Il faut lire l’article 3 du Règlement à la lumière de l’article 4. L’article 3 oblige uniquement le ministre à « maintain » (dans la version anglaise) un registre—peu importe le sens donné à ce terme—conformément à l’article 4. L’alinéa 4(2)a) prévoit notamment que la liste de brevets ne doit contenir que les brevets comportant une « revendication pour le médicament en soi ou une revendication pour l’utilisation du médicament ». L’obligation de tenir à jour le registre n’incombe donc au ministre que lorsque la première personne respecte les dispositions de l’alinéa 4(2)a). Comment le ministre pourrait-il déterminer si le brevet est conforme au Règlement s’il ne peut l’examiner? Si le ministre se voyait refuser la possibilité d’examiner les brevets soumis, on se demanderait bien à quoi servirait le registre puisque rien ne garantirait que ce dernier soit un reflet exact des brevets ayant un lien légitime avec un médicament donné. Par exemple, un brevet portant sur une hélice de bateau[3] pourrait empêcher un fabricant de produits génériques de fabriquer la Simvastatine pendant presque trois ans. Si un brevet manifestement sans pertinence pouvait figurer au registre, même par inadvertance, la seconde personne serait alors obligée de soumettre une allégation de non-contrefaçon relativement à ce brevet. L’AA qui serait envoyé à la première personne préciserait certainement qu’aucune contrefaçon n’aurait lieu puisque le brevet énuméré n’a aucun lien avec la drogue que l’on souhaite commercialiser. Si le processus prévu dans le Règlement est suivi, la première personne aurait le droit de déposer une demande de contrôle judiciaire dans le cadre de laquelle elle invoquerait le sursis prévu par la loi, d’une durée maximale de 30 mois. Par conséquent, le fabricant de produits génériques pourrait être dans l’impossibilité de commercialiser une drogue pendant une période de 30 mois à cause d’un brevet qui, indiscutablement, est dénué de pertinence. Manifestement, cela reviendrait à dénaturer l’intention du législateur qui est de veiller à ce que le marché offre des produits génériques sûrs et, par la même occasion, de protéger les droits de brevet légitimes.

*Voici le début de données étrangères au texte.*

(** ** Failures *)

Section BatchFacts.
Context {Message SdkError World : Type}.
Variable sdk : SDK Message SdkError World.

(** A run of either dispatcher is one exchange. *)
Lemma route_task_session (task : string) :
  exists options, Solution1.route_task sdk task = session sdk options task.
Proof.
  destruct (route_cases task)
    as [H | [[Hb H] | [(Hb & Hf & H) | (Hb & Hf & H)]]];
    eauto using route_browser, route_filesystem, route_database,
      route_general.
Qed.

Lemma execute_task_session (task : string) :
  exists options,
    AgentOrchestrator.execute_task sdk task = session sdk options task.
Proof.
  destruct (analyze_cases task)
    as [H | [[Hb H] | [(Hb & Hf & H) | (Hb & Hf & H)]]];
    eauto using execute_browser, execute_filesystem, execute_database,
      execute_general.
Qed.

Lemma execute_task_prompt (task : string) (st st' : State World)
    (result : list Message) :
  AgentOrchestrator.execute_task sdk task st = (st', Return result) ->
  prompts_sent (log st') = (prompts_sent (log st) ++ [task])%list.
Proof.
  destruct (execute_task_session task) as [options ->].
  intros H%session_return. rewrite H, prompts_sent_app. reflexivity.
Qed.

Lemma for_each_task_succeeds (tasks : list string) (st st' : State World)
    (results : list (list Message)) :
  all_succeed sdk tasks st results st' ->
  forall acc,
    AgentOrchestrator.for_each_task sdk tasks acc st
    = (st', Return (acc ++ results)%list).
Proof.
  induction 1 as [st | task tasks st st1 st2 result results Hrun _ IH];
    intros acc; simpl.
  - unfold ret. now rewrite app_nil_r.
  - unfold bind. rewrite Hrun, IH, <- app_assoc. reflexivity.
Qed.

Lemma for_each_task_aborts (pre : list string) (st st1 : State World)
    (results : list (list Message)) :
  all_succeed sdk pre st results st1 ->
  forall task post st2 e acc,
    AgentOrchestrator.execute_task sdk task st1 = (st2, Raise e) ->
    AgentOrchestrator.for_each_task sdk (pre ++ task :: post) acc st
    = (st2, Raise e).
Proof.
  induction 1 as [st | t tasks st st1 st2 result results Hrun _ IH];
    intros task post st' e acc Hfail; simpl; unfold bind.
  - now rewrite Hfail.
  - rewrite Hrun. now apply IH.
Qed.

Lemma all_succeed_length (tasks : list string) (st st' : State World)
    (results : list (list Message)) :
  all_succeed sdk tasks st results st' -> length results = length tasks.
Proof. induction 1; simpl; congruence. Qed.

Lemma all_succeed_prompts (tasks : list string) (st st' : State World)
    (results : list (list Message)) :
  all_succeed sdk tasks st results st' ->
  prompts_sent (log st') = (prompts_sent (log st) ++ tasks)%list.
Proof.
  induction 1 as [st | task tasks st st1 st2 result results Hrun _ IH].
  - now rewrite app_nil_r.
  - rewrite IH, (execute_task_prompt _ _ _ _ Hrun), <- app_assoc.
    reflexivity.
Qed.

Les demanderesses contestent la déduction selon laquelle elles insisteraient pour présenter une demande de contrôle judiciaire dans le cas d’un brevet qui concerne uniquement un procédé ou d’un brevet expiré. La transcription du contre-interrogatoire de M. Michael Levy, vice-président, sciences médicales, et médecin chef de Glaxo Wellcome Inc., qui porte sur le brevet canadien no 1,062,257, se lit comme suit aux pages 10 et 11 :

[traduction]

Q.   Très bien. Conteste-t-on le fait qu’il s’agit d’un brevet relatif à un procédé?

R.   Non.

Q.   J’imagine que vous, c’est-à-dire votre employeur évidemment, ne l’avez pas radié de la liste de brevets?

R.   Non, nous ne l’avons pas fait.

Q.   Et je suppose que vous n’avez aucune intention de le faire?

R.   Nous n’avons aucune intention en ce sens en ce moment.

La seule conclusion que je peux tirer à la lumière de cette preuve est qu’au moins certains des plus importants innovateurs seraient prêts à insister pour qu’on procède à un contrôle judiciaire complet même si les questions que devrait trancher le tribunal dans une telle instance seraient de nature théorique.

Dans ses observations écrites, l’avocate des demanderesses affirme ce qui suit au paragraphe 56 :

[traduction] Comme les fonctions attribuées au ministre dans le cadre du Règlement se limitent à énumérer et à tenir à jour (« maintain ») les brevets inscrits au registre des brevets, il ne jouit d’aucun pouvoir lui permettant de vérifier ou de radier les brevets du registre. La portée du pouvoir discrétionnaire conféré au ministre, le cas échéant, doit être strictement restreinte à ce qui est prévu dans le Règlement.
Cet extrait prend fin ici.